- Stored data entries:
⟨

Lemma readU16_hi (input : bytes) off :
  is_u8 (byte_at input off) → is_u8 (byte_at input (S off)) →
  readU16 input off / 256 = byte_at input (S off).
Proof. intros H1 H2. unfold readU16. rewrite le16_join by done. word_lia. Qed.

Lemma readU16_le16 (input : bytes) off x :
  is_u16 x → byte_at input off = x mod 256 → byte_at input (S off) = x / 256 →
  readU16 input off = x.
Proof.
  intros Hx H1 H2. unfold readU16. rewrite H1, H2, le16_join by word_lia. word_lia.
Qed.

Lemma readU16_range input off : is_u16 (readU16 input off).
Proof. apply u16_range. Qed.

Lemma type_value_cast v : 0 ≤ v ≤ 6 → type_value (type_cast v) = v.
Proof.
  intros Hv. assert (v = 0 ∨ v = 1 ∨ v = 2 ∨ v = 3 ∨ v = 4 ∨ v = 5 ∨ v = 6) as Hcases by lia.
  by destruct Hcases as [->|[->|[->|[->|[->|[->| ->]]]]]].
Qed.

Lemma type_cast_value t : type_cast (type_value t) = t.
Proof. by destruct t. Qed.

Lemma reason_value_cast v : 0 ≤ v ≤ 6 → reason_value (reason_cast v) = v.
Proof.
  intros Hv. assert (v = 0 ∨ v = 1 ∨ v = 2 ∨ v = 3 ∨ v = 4 ∨ v = 5 ∨ v = 6) as Hcases by lia.
  by destruct Hcases as [->|[->|[->|[->|[->|[->| ->]]]]]].
Qed.

Lemma reason_cast_value r : reason_cast (reason_value r) = r.
Proof. by destruct r. Qed.

Lemma encodeControl_value t : encodeControl t = type_value t.
Proof. by destruct t. Qed.

Lemma decodeControl_spec b :
  is_u8 b →
  decodeControl b = if b <=? 6 then Some (mkControl 0 0 (type_cast b)) else None.
Proof.
  intros Hb. destruct (Z.leb_spec b 6) as [Hle|Hgt].
  - assert (b = 0 ∨ b = 1 ∨ b = 2 ∨ b = 3 ∨ b = 4 ∨ b = 5 ∨ b = 6) as Hcases
      by (unfold is_u8 in Hb; lia).
    by destruct Hcases as [->|[->|[->|[->|[->|[->| ->]]]]]].
  - pose proof (u8_forall (λ b, (b <=? 6) || match decodeControl b with None => true | _ => false end)
      eq_refl b Hb) as H. cbv beta in H.
    destruct (decodeControl b); [|done]. apply orb_true_iff in H as [H|H]; [|done].
    apply Z.leb_le in H. lia.
Qed.

Lemma decodeControl_encodeControl t : decodeControl (encodeControl t) = Some (mkControl 0 0 t).
Proof. by destruct t. Qed.

Lemma decodeControl_Some b c :
  is_u8 b → decodeControl b = Some c → b = type_value (type c) ∧ c = mkControl 0 0 (type c).
Proof.
  intros Hb. rewrite decodeControl_spec by done.
  destruct (Z.leb_spec b 6); [|done]. intros [= <-]. simpl.
  rewrite type_value_cast by (unfold is_u8 in Hb; lia). done.
Qed.

Lemma hasType_spec input t :
  is_bytes input → hasType input t = true ↔ ∃ rest, input = type_value t :: rest.
Proof.
  intros Hin. destruct input as [|b input]; [split; [done|by intros [? ?]]|]. simpl.
  apply Forall_cons_1 in Hin as [Hb _]. split.
  - destruct (decodeControl b) as [c|] eqn:E; [|done].
    intros <-%bool_decide_eq_true. apply decodeControl_Some in E as [-> _]; [|done].
    by exists input.
  - intros [rest [= -> ->]]. rewrite <- encodeControl_value, decodeControl_encodeControl.
    by apply bool_decide_eq_true.
Qed.

Lemma layout_bytes m : message_wf m → is_bytes (layout m).
Proof.
  assert (Hle : ∀ x, is_u16 x → is_bytes (le16 x)).
  { intros x Hx. unfold le16. solve_bytes; word_lia. }
  assert (Hr : ∀ r, is_u8 (reason_value r)) by by intros [].
  destruct m; simpl; intros Hwf; solve_bytes; try tauto; try (by apply Hle; tauto); try word_lia;
    apply Hr || done.
Qed.

(** A byte string of known length, as its bytes. *)
Ltac split_bytes :=
  match goal with H : is_bytes _ |- _ =>
    unfold is_bytes in H; rewrite ?List.Forall_cons_iff in H end;
  destruct_and!.
Ltac explode input :=
  unfold zlen in *;
  repeat (destruct input as [|? input]; simpl in *; try lia);
  split_bytes.

(** The receive paths dispatch on the control byte themselves and then use the
    decoders for a known type: these accept exactly the encodings. *)
Ltac decoded_fields input :=
  explode input; split;
  [by split_and?; auto using readU16_range
  |eexists; try unfold le16; by rewrite ?readU16_lo, ?readU16_hi by done].
Ltac known_fields :=
  destruct_and!; unfold byte_at; simpl; f_equal; f_equal; by apply readU16_le16.

Lemma decodeSetupKnownType_spec input s :
  is_bytes input →
  decodeSetupKnownType input = Some s ↔
    message_wf (MSetup s) ∧ ∃ b, input = b :: drop 1 (layout (MSetup s)).
Proof.
  intros Hin. unfold decodeSetupKnownType, kSetupSize. split.
  - destruct (Z.eqb_spec (zlen input) 10); [|done].
    destruct (Z.eqb_spec (byte_at input 3) 0) as [H3|]; [|done]. intros [= <-].
    explode input. unfold byte_at in H3. simpl in H3. subst.
    split; [by split_and!; auto using readU16_range|eexists].
    unfold le16. by rewrite !readU16_lo, !readU16_hi by done.
  - intros (Hwf & b & ->). destruct s. simpl in *. known_fields.
Qed.

Lemma decodeSegmentHeaderKnownType_spec input h :
  is_bytes input →
  decodeSegmentHeaderKnownType input = Some h ↔
    message_wf (MSegment h) ∧ ∃ b rest, input = b :: drop 1 (layout (MSegment h)) ++ rest.
Proof.
  intros Hin. unfold decodeSegmentHeaderKnownType, kSegmentHeaderSize. split.
  - destruct (Z.ltb_spec (zlen input) 4); [done|]. intros [= <-].
    do 4 (destruct input as [|? input]; [unfold zlen in *; simpl in *; lia|]).
    split_bytes. simpl. split; [by split_and!; auto using readU16_range|].
    eexists _, _. by rewrite readU16_lo, readU16_hi by done.
  - intros (Hwf & b & rest & ->). destruct h. simpl in *.
    match goal with |- (if zlen ?l <? 4 then _ else _) = _ =>
      destruct (Z.ltb_spec (zlen l) 4) as [Hlt|_]; [unfold zlen in Hlt; simpl in Hlt; lia|] end.
    known_fields.
Qed.

Lemma decodeAckKnownType_spec input a :
  is_bytes input →
  decodeAckKnownType input = Some a ↔
    message_wf (MAck a) ∧ ∃ b, input = b :: drop 1 (layout (MAck a)).
Proof.
  intros Hin. unfold decodeAckKnownType, kAckSize. split.
  - destruct (Z.eqb_spec (zlen input) 6); [|done]. intros [= <-]. decoded_fields input.
  - intros (Hwf & b & ->). destruct a. simpl in *. known_fields.
Qed.

Lemma decodeProbeKnownType_spec input p :
  is_bytes input →
  decodeProbeKnownType input = Some p ↔
    message_wf (MProbe p) ∧ ∃ b, input = b :: drop 1 (layout (MProbe p)).
Proof.
  intros Hin. unfold decodeProbeKnownType, kProbeSize. split.
  - destruct (Z.eqb_spec (zlen input) 2); [|done]. intros [= <-]. decoded_fields input.
  - intros (Hwf & b & ->). by destruct p.
Qed.

Lemma decodeRejectKnownType_spec input r :
  is_bytes input →
  decodeRejectKnownType input = Some r ↔
    message_wf (MReject r) ∧ ∃ b, input = b :: drop 1 (layout (MReject r)).
Proof.
  intros Hin. unfold decodeRejectKnownType, kRejectSize. split.
  - destruct (Z.eqb_spec (zlen input) 3); [|done].
    destruct (Z.ltb_spec (reason_value kInternalError) (byte_at input 2)) as [|Hle]; [done|].
    intros [= <-]. explode input. unfold byte_at in *. simpl in *.
    split; [done|eexists]. rewrite reason_value_cast by (unfold is_u8 in *; lia). done.
  - intros (Hwf & b & ->). destruct r as [? []]; done.
Qed.

Lemma decodeAbortKnownType_spec input a :
  is_bytes input →
  decodeAbortKnownType input = Some a ↔
    message_wf (MAbort a) ∧ ∃ b, input = b :: drop 1 (layout (MAbort a)).
Proof.
  intros Hin. unfold decodeAbortKnownType, kAbortSize. split.
  - destruct (Z.eqb_spec (zlen input) 2); [|done]. intros [= <-]. decoded_fields input.
  - intros (Hwf & b & ->). by destruct a.
Qed.

Lemma decodeUserDatagramKnownType_spec input payload :
  is_bytes input →
  decodeUserDatagramKnownType input = Some payload ↔
    message_wf (MUserDatagram payload) ∧
    ∃ b, input = b :: drop 1 (layout (MUserDatagram payload)).
Proof.
  intros Hin. unfold decodeUserDatagramKnownType. split.
  - case_bool_decide; [done|]. intros [= <-].
    destruct input as [|b input]; [done|]. split_bytes. by eauto.
  - intros (Hwf & b & ->). done.
Qed.

(** A public decoder is its known-type decoder behind the control-byte check. *)
Lemma public_decoder {A} input t (d : option A) (x : A) (wf : Prop) (fields : bytes) :
  is_bytes input → (d = Some x ↔ wf ∧ ∃ b, input = b :: fields) →
  (if hasType input t then d else None) = Some x ↔ wf ∧ input = type_value t :: fields.
Proof.
  intros Hin Hd. pose proof (hasType_spec input t Hin) as Ht.
  destruct (hasType input t).
  - destruct (proj1 Ht eq_refl) as [rest ->]. rewrite Hd. split.
    + by intros (Hwf & b & [= -> ->]).
    + intros [Hwf [= ->]]. eauto.
  - split; [done|]. intros [_ ->]. discriminate (proj2 Ht (ex_intro _ _ eq_refl)).
Qed.

Lemma segment_with_header message h :
  is_bytes message → decodeSegmentHeader message = Some h →
  segment_with (seg_session_id h) (segment_index h) (drop (Z.to_nat kSegmentHeaderSize) message) = message.
Proof.
  intros Hb. unfold decodeSegmentHeader. destruct (hasType message kSegment) eqn:Ht; [|done].
  apply hasType_spec in Ht as [rest ->]; [|done].
  intros (_ & b & payload & [= <- ->])%decodeSegmentHeaderKnownType_spec; [|done]. by destruct h.
Qed.

Lemma setup_layout message s :
  is_bytes message → decodeSetup message = Some s → layout (MSetup s) = message.
Proof.
  intros Hb. unfold decodeSetup. destruct (hasType message kSetup) eqn:Ht; [|done].
  apply hasType_spec in Ht as [rest ->]; [|done].
  by intros (_ & b & [= <- ->])%decodeSetupKnownType_spec.
Qed.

⟩

- What to work on: All that should be written out is the stretch of lines above between the one holding "destruct_and!." and the one holding "unfold le16. by", inclusive, exactly as given.

- Task answer:
  destruct_and!.
Ltac explode input :=
  unfold zlen in *;
  repeat (destruct input as [|? input]; simpl in *; try lia);
  split_bytes.

(** The receive paths dispatch on the control byte themselves and then use the
    decoders for a known type: these accept exactly the encodings. *)
Ltac decoded_fields input :=
  explode input; split;
  [by split_and?; auto using readU16_range
  |eexists; try unfold le16; by rewrite ?readU16_lo, ?readU16_hi by done].
Ltac known_fields :=
  destruct_and!; unfold byte_at; simpl; f_equal; f_equal; by apply readU16_le16.

Lemma decodeSetupKnownType_spec input s :
  is_bytes input →
  decodeSetupKnownType input = Some s ↔
    message_wf (MSetup s) ∧ ∃ b, input = b :: drop 1 (layout (MSetup s)).
Proof.
  intros Hin. unfold decodeSetupKnownType, kSetupSize. split.
  - destruct (Z.eqb_spec (zlen input) 10); [|done].
    destruct (Z.eqb_spec (byte_at input 3) 0) as [H3|]; [|done]. intros [= <-].
    explode input. unfold byte_at in H3. simpl in H3. subst.
    split; [by split_and!; auto using readU16_range|eexists].
    unfold le16. by rewrite !readU16_lo, !readU16_hi by done.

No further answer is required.